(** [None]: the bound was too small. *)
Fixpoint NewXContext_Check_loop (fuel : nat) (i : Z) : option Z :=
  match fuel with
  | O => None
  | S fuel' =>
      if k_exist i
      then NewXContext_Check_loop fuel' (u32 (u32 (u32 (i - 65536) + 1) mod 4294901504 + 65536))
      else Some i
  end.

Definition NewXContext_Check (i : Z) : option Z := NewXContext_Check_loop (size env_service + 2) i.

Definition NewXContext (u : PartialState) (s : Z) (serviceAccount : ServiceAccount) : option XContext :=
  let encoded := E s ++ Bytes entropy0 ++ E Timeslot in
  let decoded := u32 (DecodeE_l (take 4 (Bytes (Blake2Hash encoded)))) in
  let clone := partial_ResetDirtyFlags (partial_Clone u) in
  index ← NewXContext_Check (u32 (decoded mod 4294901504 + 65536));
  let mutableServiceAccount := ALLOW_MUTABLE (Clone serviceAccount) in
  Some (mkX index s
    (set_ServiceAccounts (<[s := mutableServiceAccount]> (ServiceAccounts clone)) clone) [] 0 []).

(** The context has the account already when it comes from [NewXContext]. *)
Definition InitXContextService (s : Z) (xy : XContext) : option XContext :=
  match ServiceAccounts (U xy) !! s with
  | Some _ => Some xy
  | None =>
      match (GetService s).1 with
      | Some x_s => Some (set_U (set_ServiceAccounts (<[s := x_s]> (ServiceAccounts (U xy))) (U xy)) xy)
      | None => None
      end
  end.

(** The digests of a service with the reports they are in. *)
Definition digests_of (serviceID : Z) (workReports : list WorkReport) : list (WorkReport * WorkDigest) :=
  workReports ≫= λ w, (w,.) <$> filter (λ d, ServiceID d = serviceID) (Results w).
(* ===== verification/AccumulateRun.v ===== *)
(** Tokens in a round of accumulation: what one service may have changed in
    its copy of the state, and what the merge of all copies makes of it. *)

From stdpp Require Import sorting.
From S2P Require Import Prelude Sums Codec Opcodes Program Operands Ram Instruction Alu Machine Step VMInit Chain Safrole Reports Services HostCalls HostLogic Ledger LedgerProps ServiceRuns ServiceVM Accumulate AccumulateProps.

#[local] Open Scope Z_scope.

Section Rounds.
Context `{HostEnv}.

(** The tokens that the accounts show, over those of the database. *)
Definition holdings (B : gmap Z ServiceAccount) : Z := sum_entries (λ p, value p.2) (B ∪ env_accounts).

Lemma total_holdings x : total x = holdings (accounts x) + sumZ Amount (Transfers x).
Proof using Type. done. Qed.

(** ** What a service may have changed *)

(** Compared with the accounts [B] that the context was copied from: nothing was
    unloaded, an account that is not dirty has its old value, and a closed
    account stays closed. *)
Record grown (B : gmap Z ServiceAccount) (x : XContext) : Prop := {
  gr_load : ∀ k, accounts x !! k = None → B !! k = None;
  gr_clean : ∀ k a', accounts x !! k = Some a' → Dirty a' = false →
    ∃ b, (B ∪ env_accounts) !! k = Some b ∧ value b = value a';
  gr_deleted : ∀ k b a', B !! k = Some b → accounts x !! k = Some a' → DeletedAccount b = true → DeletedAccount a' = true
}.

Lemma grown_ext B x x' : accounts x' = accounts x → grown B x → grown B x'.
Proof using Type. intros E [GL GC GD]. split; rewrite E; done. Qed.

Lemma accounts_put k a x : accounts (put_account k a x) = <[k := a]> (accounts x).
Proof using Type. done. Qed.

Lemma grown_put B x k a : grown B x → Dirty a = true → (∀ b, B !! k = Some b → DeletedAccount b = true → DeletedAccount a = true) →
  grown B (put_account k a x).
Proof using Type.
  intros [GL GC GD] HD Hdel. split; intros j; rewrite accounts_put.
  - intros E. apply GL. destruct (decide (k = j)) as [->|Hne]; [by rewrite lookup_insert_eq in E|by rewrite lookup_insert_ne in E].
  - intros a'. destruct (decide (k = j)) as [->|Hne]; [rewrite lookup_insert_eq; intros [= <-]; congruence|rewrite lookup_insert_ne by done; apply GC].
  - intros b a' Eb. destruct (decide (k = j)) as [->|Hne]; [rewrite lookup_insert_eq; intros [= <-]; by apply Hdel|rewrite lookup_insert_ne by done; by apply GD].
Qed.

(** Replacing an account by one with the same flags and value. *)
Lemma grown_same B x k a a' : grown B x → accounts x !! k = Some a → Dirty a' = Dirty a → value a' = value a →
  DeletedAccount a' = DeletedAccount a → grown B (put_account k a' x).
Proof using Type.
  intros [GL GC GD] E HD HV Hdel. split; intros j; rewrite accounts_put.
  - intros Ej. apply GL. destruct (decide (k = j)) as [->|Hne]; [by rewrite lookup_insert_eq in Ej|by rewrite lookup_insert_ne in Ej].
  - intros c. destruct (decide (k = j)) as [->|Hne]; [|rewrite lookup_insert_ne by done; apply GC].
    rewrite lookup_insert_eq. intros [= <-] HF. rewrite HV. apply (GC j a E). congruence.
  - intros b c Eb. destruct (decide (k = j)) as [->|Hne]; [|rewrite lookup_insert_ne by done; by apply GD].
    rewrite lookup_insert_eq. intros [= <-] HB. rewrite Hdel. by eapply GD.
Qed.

================================

**Your instructions**
Lines from the one with "account stays closed. *)" through the end of the data: set these down exactly, including both ends and nothing more.

**Solution to the exercise**
    account stays closed. *)
Record grown (B : gmap Z ServiceAccount) (x : XContext) : Prop := {
  gr_load : ∀ k, accounts x !! k = None → B !! k = None;
  gr_clean : ∀ k a', accounts x !! k = Some a' → Dirty a' = false →
    ∃ b, (B ∪ env_accounts) !! k = Some b ∧ value b = value a';
  gr_deleted : ∀ k b a', B !! k = Some b → accounts x !! k = Some a' → DeletedAccount b = true → DeletedAccount a' = true
}.

Lemma grown_ext B x x' : accounts x' = accounts x → grown B x → grown B x'.
Proof using Type. intros E [GL GC GD]. split; rewrite E; done. Qed.

Lemma accounts_put k a x : accounts (put_account k a x) = <[k := a]> (accounts x).
Proof using Type. done. Qed.

Lemma grown_put B x k a : grown B x → Dirty a = true → (∀ b, B !! k = Some b → DeletedAccount b = true → DeletedAccount a = true) →
  grown B (put_account k a x).
Proof using Type.
  intros [GL GC GD] HD Hdel. split; intros j; rewrite accounts_put.
  - intros E. apply GL. destruct (decide (k = j)) as [->|Hne]; [by rewrite lookup_insert_eq in E|by rewrite lookup_insert_ne in E].
  - intros a'. destruct (decide (k = j)) as [->|Hne]; [rewrite lookup_insert_eq; intros [= <-]; congruence|rewrite lookup_insert_ne by done; apply GC].
  - intros b a' Eb. destruct (decide (k = j)) as [->|Hne]; [rewrite lookup_insert_eq; intros [= <-]; by apply Hdel|rewrite lookup_insert_ne by done; by apply GD].
Qed.

(** Replacing an account by one with the same flags and value. *)
Lemma grown_same B x k a a' : grown B x → accounts x !! k = Some a → Dirty a' = Dirty a → value a' = value a →
  DeletedAccount a' = DeletedAccount a → grown B (put_account k a' x).
Proof using Type.
  intros [GL GC GD] E HD HV Hdel. split; intros j; rewrite accounts_put.
  - intros Ej. apply GL. destruct (decide (k = j)) as [->|Hne]; [by rewrite lookup_insert_eq in Ej|by rewrite lookup_insert_ne in Ej].
  - intros c. destruct (decide (k = j)) as [->|Hne]; [|rewrite lookup_insert_ne by done; apply GC].
    rewrite lookup_insert_eq. intros [= <-] HF. rewrite HV. apply (GC j a E). congruence.
  - intros b c Eb. destruct (decide (k = j)) as [->|Hne]; [|rewrite lookup_insert_ne by done; by apply GD].
    rewrite lookup_insert_eq. intros [= <-] HB. rewrite Hdel. by eapply GD.
Qed.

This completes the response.